*** Begin section ***

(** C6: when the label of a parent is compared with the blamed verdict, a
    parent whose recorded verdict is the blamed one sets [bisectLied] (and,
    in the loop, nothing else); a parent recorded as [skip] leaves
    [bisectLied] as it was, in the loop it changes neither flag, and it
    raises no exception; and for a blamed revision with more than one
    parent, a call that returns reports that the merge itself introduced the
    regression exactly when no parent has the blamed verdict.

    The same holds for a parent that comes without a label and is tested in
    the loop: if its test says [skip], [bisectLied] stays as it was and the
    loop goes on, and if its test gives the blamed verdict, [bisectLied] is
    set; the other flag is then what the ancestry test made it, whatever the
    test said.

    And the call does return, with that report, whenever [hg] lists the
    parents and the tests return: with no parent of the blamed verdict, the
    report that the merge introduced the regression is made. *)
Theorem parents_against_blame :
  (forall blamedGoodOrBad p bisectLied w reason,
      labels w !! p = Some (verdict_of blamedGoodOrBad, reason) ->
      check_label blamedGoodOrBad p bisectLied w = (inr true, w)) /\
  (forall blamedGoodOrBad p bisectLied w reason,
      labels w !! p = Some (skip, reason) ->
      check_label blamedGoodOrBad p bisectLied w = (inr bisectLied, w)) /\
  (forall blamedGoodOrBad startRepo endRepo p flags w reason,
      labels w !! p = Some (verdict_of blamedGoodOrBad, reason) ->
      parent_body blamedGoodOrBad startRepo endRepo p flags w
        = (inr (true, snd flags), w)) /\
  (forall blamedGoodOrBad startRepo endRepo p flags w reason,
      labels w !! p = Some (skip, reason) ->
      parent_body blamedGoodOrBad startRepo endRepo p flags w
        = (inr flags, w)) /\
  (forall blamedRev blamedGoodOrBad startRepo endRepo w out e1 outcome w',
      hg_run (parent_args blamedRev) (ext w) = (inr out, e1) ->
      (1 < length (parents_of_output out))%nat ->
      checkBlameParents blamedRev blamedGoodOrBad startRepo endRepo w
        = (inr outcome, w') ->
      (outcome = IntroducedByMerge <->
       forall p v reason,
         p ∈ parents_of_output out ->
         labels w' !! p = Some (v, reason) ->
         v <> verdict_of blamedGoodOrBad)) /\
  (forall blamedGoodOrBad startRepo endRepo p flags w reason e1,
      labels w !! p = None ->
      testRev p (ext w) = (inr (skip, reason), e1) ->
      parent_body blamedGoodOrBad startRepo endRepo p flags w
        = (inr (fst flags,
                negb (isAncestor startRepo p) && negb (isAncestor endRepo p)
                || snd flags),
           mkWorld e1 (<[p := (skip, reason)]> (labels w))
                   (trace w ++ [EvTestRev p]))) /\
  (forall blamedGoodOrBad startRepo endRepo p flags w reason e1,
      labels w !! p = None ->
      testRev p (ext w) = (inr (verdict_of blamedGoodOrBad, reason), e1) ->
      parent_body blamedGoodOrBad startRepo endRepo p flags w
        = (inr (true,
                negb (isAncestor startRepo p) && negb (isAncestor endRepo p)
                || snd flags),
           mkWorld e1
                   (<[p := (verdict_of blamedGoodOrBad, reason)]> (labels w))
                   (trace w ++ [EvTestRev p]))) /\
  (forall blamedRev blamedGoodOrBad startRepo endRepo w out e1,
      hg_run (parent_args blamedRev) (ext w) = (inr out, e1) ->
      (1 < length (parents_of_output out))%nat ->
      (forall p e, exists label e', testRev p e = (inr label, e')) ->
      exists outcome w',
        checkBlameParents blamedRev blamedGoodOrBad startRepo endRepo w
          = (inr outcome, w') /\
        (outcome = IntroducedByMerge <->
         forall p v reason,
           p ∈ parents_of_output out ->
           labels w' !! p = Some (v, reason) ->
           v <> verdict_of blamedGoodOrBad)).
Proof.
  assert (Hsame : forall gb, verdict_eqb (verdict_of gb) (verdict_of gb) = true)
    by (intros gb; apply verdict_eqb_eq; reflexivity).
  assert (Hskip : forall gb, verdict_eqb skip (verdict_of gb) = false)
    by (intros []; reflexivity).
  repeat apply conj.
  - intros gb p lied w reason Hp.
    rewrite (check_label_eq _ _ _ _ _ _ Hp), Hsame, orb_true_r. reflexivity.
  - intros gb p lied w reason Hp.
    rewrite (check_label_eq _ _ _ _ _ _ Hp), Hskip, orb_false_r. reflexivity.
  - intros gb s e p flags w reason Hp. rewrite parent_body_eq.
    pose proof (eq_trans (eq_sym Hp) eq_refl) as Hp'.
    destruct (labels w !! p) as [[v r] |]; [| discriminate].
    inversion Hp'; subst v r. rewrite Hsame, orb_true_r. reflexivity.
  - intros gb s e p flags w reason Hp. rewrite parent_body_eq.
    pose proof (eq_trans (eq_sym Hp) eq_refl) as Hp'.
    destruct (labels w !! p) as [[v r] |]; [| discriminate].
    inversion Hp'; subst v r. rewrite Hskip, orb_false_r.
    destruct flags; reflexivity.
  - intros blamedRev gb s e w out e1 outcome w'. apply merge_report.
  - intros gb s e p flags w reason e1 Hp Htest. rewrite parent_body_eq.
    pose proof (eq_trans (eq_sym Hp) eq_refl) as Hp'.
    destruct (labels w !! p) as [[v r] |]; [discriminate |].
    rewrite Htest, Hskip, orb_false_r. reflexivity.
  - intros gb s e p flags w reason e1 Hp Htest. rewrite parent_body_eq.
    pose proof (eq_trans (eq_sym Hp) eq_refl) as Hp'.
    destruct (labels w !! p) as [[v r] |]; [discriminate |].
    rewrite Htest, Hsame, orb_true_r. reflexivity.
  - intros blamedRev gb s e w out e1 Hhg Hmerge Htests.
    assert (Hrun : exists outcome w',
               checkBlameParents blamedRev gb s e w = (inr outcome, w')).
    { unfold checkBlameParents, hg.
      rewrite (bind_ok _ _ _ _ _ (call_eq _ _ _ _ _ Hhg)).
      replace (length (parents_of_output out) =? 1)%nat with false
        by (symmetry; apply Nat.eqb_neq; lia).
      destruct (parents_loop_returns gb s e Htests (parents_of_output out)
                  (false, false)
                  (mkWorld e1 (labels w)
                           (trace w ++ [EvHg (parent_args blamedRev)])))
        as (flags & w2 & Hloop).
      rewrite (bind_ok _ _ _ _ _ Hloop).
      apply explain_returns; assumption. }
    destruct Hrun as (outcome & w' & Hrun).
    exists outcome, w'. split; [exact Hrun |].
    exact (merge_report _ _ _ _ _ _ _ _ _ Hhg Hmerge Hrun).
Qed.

*** End section ***

** Activity **
Repeat every record above. Each one must match exactly.

** Result **
(** C6: when the label of a parent is compared with the blamed verdict, a
    parent whose recorded verdict is the blamed one sets [bisectLied] (and,
    in the loop, nothing else); a parent recorded as [skip] leaves
    [bisectLied] as it was, in the loop it changes neither flag, and it
    raises no exception; and for a blamed revision with more than one
    parent, a call that returns reports that the merge itself introduced the
    regression exactly when no parent has the blamed verdict.

    The same holds for a parent that comes without a label and is tested in
    the loop: if its test says [skip], [bisectLied] stays as it was and the
    loop goes on, and if its test gives the blamed verdict, [bisectLied] is
    set; the other flag is then what the ancestry test made it, whatever the
    test said.

    And the call does return, with that report, whenever [hg] lists the
    parents and the tests return: with no parent of the blamed verdict, the
    report that the merge introduced the regression is made. *)
Theorem parents_against_blame :
  (forall blamedGoodOrBad p bisectLied w reason,
      labels w !! p = Some (verdict_of blamedGoodOrBad, reason) ->
      check_label blamedGoodOrBad p bisectLied w = (inr true, w)) /\
  (forall blamedGoodOrBad p bisectLied w reason,
      labels w !! p = Some (skip, reason) ->
      check_label blamedGoodOrBad p bisectLied w = (inr bisectLied, w)) /\
  (forall blamedGoodOrBad startRepo endRepo p flags w reason,
      labels w !! p = Some (verdict_of blamedGoodOrBad, reason) ->
      parent_body blamedGoodOrBad startRepo endRepo p flags w
        = (inr (true, snd flags), w)) /\
  (forall blamedGoodOrBad startRepo endRepo p flags w reason,
      labels w !! p = Some (skip, reason) ->
      parent_body blamedGoodOrBad startRepo endRepo p flags w
        = (inr flags, w)) /\
  (forall blamedRev blamedGoodOrBad startRepo endRepo w out e1 outcome w',
      hg_run (parent_args blamedRev) (ext w) = (inr out, e1) ->
      (1 < length (parents_of_output out))%nat ->
      checkBlameParents blamedRev blamedGoodOrBad startRepo endRepo w
        = (inr outcome, w') ->
      (outcome = IntroducedByMerge <->
       forall p v reason,
         p ∈ parents_of_output out ->
         labels w' !! p = Some (v, reason) ->
         v <> verdict_of blamedGoodOrBad)) /\
  (forall blamedGoodOrBad startRepo endRepo p flags w reason e1,
      labels w !! p = None ->
      testRev p (ext w) = (inr (skip, reason), e1) ->
      parent_body blamedGoodOrBad startRepo endRepo p flags w
        = (inr (fst flags,
                negb (isAncestor startRepo p) && negb (isAncestor endRepo p)
                || snd flags),
           mkWorld e1 (<[p := (skip, reason)]> (labels w))
                   (trace w ++ [EvTestRev p]))) /\
  (forall blamedGoodOrBad startRepo endRepo p flags w reason e1,
      labels w !! p = None ->
      testRev p (ext w) = (inr (verdict_of blamedGoodOrBad, reason), e1) ->
      parent_body blamedGoodOrBad startRepo endRepo p flags w
        = (inr (true,
                negb (isAncestor startRepo p) && negb (isAncestor endRepo p)
                || snd flags),
           mkWorld e1
                   (<[p := (verdict_of blamedGoodOrBad, reason)]> (labels w))
                   (trace w ++ [EvTestRev p]))) /\
  (forall blamedRev blamedGoodOrBad startRepo endRepo w out e1,
      hg_run (parent_args blamedRev) (ext w) = (inr out, e1) ->
      (1 < length (parents_of_output out))%nat ->
      (forall p e, exists label e', testRev p e = (inr label, e')) ->
      exists outcome w',
        checkBlameParents blamedRev blamedGoodOrBad startRepo endRepo w
          = (inr outcome, w') /\
        (outcome = IntroducedByMerge <->
         forall p v reason,
           p ∈ parents_of_output out ->
           labels w' !! p = Some (v, reason) ->
           v <> verdict_of blamedGoodOrBad)).
Proof.
  assert (Hsame : forall gb, verdict_eqb (verdict_of gb) (verdict_of gb) = true)
    by (intros gb; apply verdict_eqb_eq; reflexivity).
  assert (Hskip : forall gb, verdict_eqb skip (verdict_of gb) = false)
    by (intros []; reflexivity).
  repeat apply conj.
  - intros gb p lied w reason Hp.
    rewrite (check_label_eq _ _ _ _ _ _ Hp), Hsame, orb_true_r. reflexivity.
  - intros gb p lied w reason Hp.
    rewrite (check_label_eq _ _ _ _ _ _ Hp), Hskip, orb_false_r. reflexivity.
  - intros gb s e p flags w reason Hp. rewrite parent_body_eq.
    pose proof (eq_trans (eq_sym Hp) eq_refl) as Hp'.
    destruct (labels w !! p) as [[v r] |]; [| discriminate].
    inversion Hp'; subst v r. rewrite Hsame, orb_true_r. reflexivity.
  - intros gb s e p flags w reason Hp. rewrite parent_body_eq.
    pose proof (eq_trans (eq_sym Hp) eq_refl) as Hp'.
    destruct (labels w !! p) as [[v r] |]; [| discriminate].
    inversion Hp'; subst v r. rewrite Hskip, orb_false_r.
    destruct flags; reflexivity.
  - intros blamedRev gb s e w out e1 outcome w'. apply merge_report.
  - intros gb s e p flags w reason e1 Hp Htest. rewrite parent_body_eq.
    pose proof (eq_trans (eq_sym Hp) eq_refl) as Hp'.
    destruct (labels w !! p) as [[v r] |]; [discriminate |].
    rewrite Htest, Hskip, orb_false_r. reflexivity.
  - intros gb s e p flags w reason e1 Hp Htest. rewrite parent_body_eq.
    pose proof (eq_trans (eq_sym Hp) eq_refl) as Hp'.
    destruct (labels w !! p) as [[v r] |]; [discriminate |].
    rewrite Htest, Hsame, orb_true_r. reflexivity.
  - intros blamedRev gb s e w out e1 Hhg Hmerge Htests.
    assert (Hrun : exists outcome w',
               checkBlameParents blamedRev gb s e w = (inr outcome, w')).
    { unfold checkBlameParents, hg.
      rewrite (bind_ok _ _ _ _ _ (call_eq _ _ _ _ _ Hhg)).
      replace (length (parents_of_output out) =? 1)%nat with false
        by (symmetry; apply Nat.eqb_neq; lia).
      destruct (parents_loop_returns gb s e Htests (parents_of_output out)
                  (false, false)
                  (mkWorld e1 (labels w)
                           (trace w ++ [EvHg (parent_args blamedRev)])))
        as (flags & w2 & Hloop).
      rewrite (bind_ok _ _ _ _ _ Hloop).
      apply explain_returns; assumption. }
    destruct Hrun as (outcome & w' & Hrun).
    exists outcome, w'. split; [exact Hrun |].
    exact (merge_report _ _ _ _ _ _ _ _ _ Hhg Hmerge Hrun).
Qed.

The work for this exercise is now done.